**TASK TO COMPLETE**
From the entries that follow, copy every line with the word "length".

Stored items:
(** What an accepted record proves, against the rows it was checked with. *)
Record Authoritative (v : LoopRecoveryAttempt) (rows : list LoopRecoveryAttempt) (policy : option (obj jval))
    : Prop := {
  au_identity : ∃ op inv epoch ev, att_operation v = Some op ∧ invariant v = Some inv ∧
    att_candidate_epoch v = Some epoch ∧ evidence_identity v = Some ev ∧ blank op = false ∧ blank inv = false ∧
    episode_id v = Some (recoveryEpisodeId sha256hex op inv epoch ev);
  au_counts : ∃ persisted, attempts_per_strategy v = Some persisted ∧
    (rows ≠ [] → outcome v ≠ OutSuperseded →
     ∀ r, spent persisted r = spent (derivedAttemptCounts (episode_id v) rows) r);
  au_cursor : ∃ cursor rs bound persisted skipped, strategy_cursor v = Some cursor ∧
    governingSequence v policy = Some (rs, bound) ∧ attempts_per_strategy v = Some persisted ∧
    collectSkippedRecipes v rows = Some skipped ∧ 0 <= cursor <= Z.of_nat (length rs) ∧
    (∀ s, s ∈ skipped → allowedRecipe rs s = true) ∧ (∀ s, s ∈ okeys persisted → allowedRecipe rs s = true) ∧
    ∀ i r, Z.of_nat i < cursor → rs !! i = Some r → accounted bound persisted skipped r = true;
}.

Lemma nonBlank_Some o s : nonBlank o = Some s ↔ o = Some s ∧ blank s = false.
Proof.
  unfold nonBlank. destruct o as [t|]; [|naive_solver]. destruct (blank t) eqn:Hb; [|naive_solver congruence].
  split; [done|]. intros [[= ->] ?]. congruence.
Qed.

Lemma accounted_ext bound c c' skipped r :
  (∀ s, spent c s = spent c' s) → accounted bound c skipped r = accounted bound c' skipped r.
Proof. intros H. unfold accounted. by rewrite H. Qed.

Lemma authoritative_spec v rows policy :
  isAuthoritativeEpisodeState sha256hex v rows policy = true → Authoritative v rows policy.
Proof.
  unfold isAuthoritativeEpisodeState. intros H.
  destruct (nonBlank (att_operation v)) as [op|] eqn:Hop; [|done].
  destruct (nonBlank (invariant v)) as [inv|] eqn:Hinv; [|done].
  destruct (att_candidate_epoch v) as [epoch|] eqn:Hepoch; [|done].
  destruct (evidence_identity v) as [ev|] eqn:Hev; [|done].
  destruct (nonBlank (episode_id v)) as [episode|] eqn:Hep; [|done].
  destruct (strategy_cursor v) as [cursor|] eqn:Hcur; [|done].
  apply nonBlank_Some in Hop as [Hop Hop'], Hinv as [Hinv Hinv'], Hep as [Hep _].
  apply andb_true_iff in H as [H1 H]. apply andb_true_iff in H1 as [Hid Hc0].
  apply bool_decide_eq_true in Hid as ->. apply Z.leb_le in Hc0.
  destruct (governingSequence v policy) as [[rs bound]|] eqn:Hg; [|done].
  destruct (collectSkippedRecipes v rows) as [skipped|] eqn:Hsk; [|done].
  destruct (attempts_per_strategy v) as [persisted|] eqn:Hper; [|done].
  rewrite !andb_true_iff in H. destruct H as (((((Hact & Hacts) & Hlen) & Hskip) & Hpers) & ((Hm & Hj) & _)).
  apply Z.leb_le in Hlen, Hj.
  set (useDerived := negb (bool_decide (rows = [])) && bool_decide (outcome v ≠ OutSuperseded)) in *.
  assert (useDerived = true → ∀ r, spent persisted r =
            spent (derivedAttemptCounts (Some (recoveryEpisodeId sha256hex op inv epoch ev)) rows) r) as Hcounts.
  { intros Hu. rewrite Hu in Hm. by apply countsMatch_spec. }
  split.
  - exists op, inv, epoch, ev. done.
  - exists persisted. split; [done|]. rewrite Hep. intros Hr Ho. apply Hcounts. unfold useDerived.
    by rewrite bool_decide_eq_false_2, bool_decide_eq_true_2.
  - exists cursor, rs, bound, persisted, skipped. split; [done|]. split; [done|]. split; [done|]. split; [done|].
    split; [lia|]. split; [by apply forallb_elem|]. split.
    + intros s Hs. apply oget_is_Some in Hs as [n Hs]. apply oget_Some_elem in Hs.
      rewrite forallb_elem in Hpers. specialize (Hpers _ Hs). by apply andb_true_iff in Hpers as [? _].
    + apply justified_prefix in Hj as [_ Hj]; [|done]. intros i r Hi Hr. specialize (Hj i r Hi Hr).
      destruct useDerived; [|done]. by rewrite (accounted_ext bound persisted _ skipped r (Hcounts eq_refl)).
Qed.

(** *** The latest record of an episode *)

Lemma latest_lookup attempts e :
  e ≠ "" → oget (latestByEpisode attempts) e = last (filter (fun a => episode_id a = Some e) attempts).
Proof.
  intros He. unfold latestByEpisode. induction attempts as [|a attempts IH] using rev_ind; [done|].
  rewrite foldl_app, filter_app. simpl. rewrite filter_cons, filter_nil.
  destruct (truthy (episode_id a)) as [e'|] eqn:Ht.
  - apply truthy_Some in Ht as [Ht _]. destruct (decide (e' = e)) as [->|Hne].
    + rewrite decide_True by done. rewrite oget_oset_eq, last_snoc. done.
    + rewrite decide_False by congruence. rewrite oget_oset_ne by done. by rewrite app_nil_r.
  - rewrite decide_False; [by rewrite app_nil_r|]. intros Ha. rewrite Ha in Ht.
    assert (truthy (Some e) = Some e) as Ht' by (by apply truthy_Some). congruence.
Qed.
(* ===== verification/Settlement.v ===== *)
(** * Settling recommendations

    [core/scripts/grill-taxonomy.ts] and [core/scripts/grill-settle.ts], the
    engine's own predicate for what may be settled without a human, and the
    resolution of typed requests of [core/scripts/typed-request-resolution.ts]
    on top of it.  A model proposes a recommendation and signals; what is
    protected and what existing authority covers is derived from the words of
    the recommendation, its class and the gathered facts. *)

From Stdlib Require Import ZArith Ascii.
From stdpp Require Import numbers base gmap strings list.
From S2P Require Import Prelude Regex LoopTypes Ownership Lifecycle TypedRequests RecoveryEpisodes.
Local Open Scope result_scope.
Local Open Scope nat_scope.

(** ** The taxonomy *)

Definition OPERATOR_REQUIRED_CLASSES : list string :=
  ["scope"; "security"; "irreversible-operations"; "merge-release"; "human-attestation"].
Definition NON_AUTHORITY_CLASSES : list string := ["interface-contract"; "test-evidence"; "docs-surface"; "operational-default"].

Definition AUTO_ACCEPT_ELIGIBILITY_REASON : string :=
  "auto-settle: reversible, in-scope, policy-consistent, covered by existing authority".

Definition isGrillTaxonomyClass (c : string) : bool := includes c (OPERATOR_REQUIRED_CLASSES ++ NON_AUTHORITY_CLASSES).
Definition isOperatorRequiredClass (c : string) : bool := includes c OPERATOR_REQUIRED_CLASSES.
Definition isNonAuthorityClass (c : string) : bool := includes c NON_AUTHORITY_CLASSES.

Record Authority := mkClassified {
  au_known : bool;
  au_operatorRequired : bool;
  au_mayAutoDefault : bool;
}.

Definition classifyAuthority (c : string) : Authority :=
  let known := isGrillTaxonomyClass c in
  let operatorRequired := isOperatorRequiredClass c in
  mkClassified known (operatorRequired || negb known) (known && negb operatorRequired).

(** ** The vocabulary of protected actions *)

Definition PROTECTED_CLASSES : list string := ["security"; "irreversible-operations"; "merge-release"; "human-attestation"].

Definition PROTECTED_ACTION_TOKENS : list string :=
  ["merge"; "merging"; "merged"; "merger"; "deploy"; "deploying"; "deployment"; "ship"; "shipping"; "irreversible"; "secret"; "secrets";
   "credential"; "credentials"; "password"; "passwords"; "rbac"; "auth"; "authentication"; "authorization"; "authenticate"; "automerge";
   "squash"; "bypass"; "bypassing"; "bypassed"; "override"; "overriding"; "overridden"; "weaken"; "weakening"; "weakened"; "destroy";
   "destroying"; "destroyed"; "wipe"; "wiping"; "wiped"].

Definition RELEASE_ACTION_TOKENS : list string := ["release"; "releasing"; "released"].
Definition RELEASE_NOTES_TOKENS : list string := ["notes"; "changelog"; "readme"].

Definition PROTECTED_PAIRS : list (string * string) :=
  [("force", "push"); ("auto", "merge"); ("delete", "branch"); ("remove", "branch"); ("delete", "worktree"); ("remove", "worktree");
   ("drop", "database"); ("drop", "table"); ("drop", "data"); ("grant", "merge"); ("grant", "release"); ("grant", "deploy");
   ("disable", "auth"); ("disable", "authentication"); ("disable", "authorization"); ("skip", "auth"); ("skip", "authentication");
   ("expose", "secret"); ("leak", "secret"); ("commit", "secret"); ("expose", "credential"); ("disable", "rbac")].

Definition ACCESS_ACTORS : list string := ["anyone"; "anybody"; "anonymous"; "unauthenticated"; "everyone"; "world"].
Definition ACCESS_VERBS : list string :=
  ["allow"; "allows"; "allowed"; "permit"; "permits"; "permitted"; "grant"; "grants"; "granted"; "authorize"; "authorizes"; "authorized";
   "open"; "opens"; "expose"; "exposes"; "enable"; "enables"].
Definition GRANT_REVOKE : list string :=
  ["grant"; "grants"; "granted"; "revoke"; "revokes"; "revoked"; "deny"; "denies"; "denied"].
Definition PERMISSION_OBJECTS : list string :=
  ["permission"; "permissions"; "role"; "roles"; "privilege"; "privileges"; "rbac"; "acl"; "entitlement"; "entitlements"].
Definition ADMIN_OBJECTS : list string := ["admin"; "administrator"; "admins"; "root"; "superuser"].
Definition ACCESS_OBJECTS : list string := ["api"; "access"; "endpoint"].
Definition PUBLIC_ACTORS : list string := ["public"; "anonymous"].
Definition FACT_STOPWORDS : list string :=
  ["a"; "an"; "the"; "and"; "or"; "for"; "of"; "to"; "in"; "on"; "at"; "by"; "with"; "from"; "as"; "is"; "be"; "are"; "was"; "were"; "that";
   "this"; "it"; "its"; "use"; "using"; "used"; "via"; "into"; "than"].

(** ** Words *)

(** [[a-z0-9]]. *)
Definition isAlnum (c : ascii) : bool := let n := nat_of_ascii c in isDecimal c || (97 <=? n) && (n <=? 122).

(** [text.split(/[^a-z0-9]+/).filter((t) => t.length > 0)], [run] being the word
    that is read, backwards. *)
Fixpoint wordsFrom (run : list ascii) (text : list ascii) : list string :=
  let flush := match run with [] => [] | _ => [unchars (reverse run)] end in
  match text with
  | [] => flush
  | c :: text' => if isAlnum c then wordsFrom (c :: run) text' else flush ++ wordsFrom [] text'
  end.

**OUTPUT FOR THIS TASK**
    collectSkippedRecipes v rows = Some skipped ∧ 0 <= cursor <= Z.of_nat (length rs) ∧
(** [text.split(/[^a-z0-9]+/).filter((t) => t.length > 0)], [run] being the word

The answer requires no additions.